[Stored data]
──────────────────────────────

(** ** Execution policy *)

Record ToolPolicyDecision := {
  pd_allowed : bool;
  pd_reason : string;
  pd_side_effect_level : SideEffectLevel;
  pd_approval_required : bool;
}.

Definition policy_to_dict (p : ToolPolicyDecision) : dict :=
  dict_of [("allowed", VBool (pd_allowed p)); ("reason", VStr (pd_reason p));
           ("side_effect_level", VStr (level_value (pd_side_effect_level p)));
           ("approval_required", VBool (pd_approval_required p))].

Definition allowed_levels : list SideEffectLevel := [ObserveOnly; ReadOnly; SuggestOnly].

Definition level_in (l : SideEffectLevel) (ls : list SideEffectLevel) : bool :=
  existsb (fun x => bool_decide (x = l)) ls.

Definition evaluate_contract (contract : ToolContract) : result ToolPolicyDecision :=
  let! level := parse_level (level_value (side_effect_level contract)) in
  let approval := approval_required contract in
  if approval then
    Ok {| pd_allowed := false; pd_reason := "approval_required_tool_blocked_in_no_model_slice";
          pd_side_effect_level := level; pd_approval_required := approval |}
  else if negb (level_in level allowed_levels) then
    Ok {| pd_allowed := false; pd_reason := "side_effect_level_not_allowed_in_no_model_slice";
          pd_side_effect_level := level; pd_approval_required := approval |}
  else
    Ok {| pd_allowed := true; pd_reason := "read_only_policy_allows_tool";
          pd_side_effect_level := level; pd_approval_required := approval |}.

(** ** Argument predicates *)

(** [re.search(r"(;|&&|\|\||\||\$\(|`|>|<|\n)", value)] *)
Definition shell_tokens : list string :=
  [";"; "&&"; "||"; "|"; "$("; "`"; ">"; "<"; String "010"%char ""]%string.

Definition contains_shell_metacharacters (value : string) : bool :=
  existsb (py_contains value) shell_tokens.

(** [\d]: a Unicode decimal digit; the code points of the zeros. *)
Definition decimal_zeros : list Z :=
  [48; 1632; 1776; 1984; 2406; 2534; 2662; 2790; 2918; 3046; 3174; 3302; 3430; 3558; 3664; 3792;
   3872; 4160; 4240; 6112; 6160; 6470; 6608; 6784; 6800; 6992; 7088; 7232; 7248; 42528; 43216;
   43264; 43472; 43504; 43600; 44016; 65296; 66720; 68912; 69734; 69872; 69942; 70096; 70384;
   70736; 70864; 71248; 71360; 71472; 71904; 72016; 72784; 73040; 73120; 92768; 92864; 93008;
   120782; 120792; 120802; 120812; 120822; 123200; 123632; 125264; 130032].

Definition re_digit (c : Z) : bool := existsb (fun z => (z <=? c) && (c <=? z + 9)) decimal_zeros.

──────────────────────────────

Retype exactly, and only, the lines above from the one where "VStr (pd_reason p));" occurs up to and including the one where "if approval then" occurs.

_Your response_
  dict_of [("allowed", VBool (pd_allowed p)); ("reason", VStr (pd_reason p));
           ("side_effect_level", VStr (level_value (pd_side_effect_level p)));
           ("approval_required", VBool (pd_approval_required p))].

Definition allowed_levels : list SideEffectLevel := [ObserveOnly; ReadOnly; SuggestOnly].

Definition level_in (l : SideEffectLevel) (ls : list SideEffectLevel) : bool :=
  existsb (fun x => bool_decide (x = l)) ls.

Definition evaluate_contract (contract : ToolContract) : result ToolPolicyDecision :=
  let! level := parse_level (level_value (side_effect_level contract)) in
  let approval := approval_required contract in
  if approval then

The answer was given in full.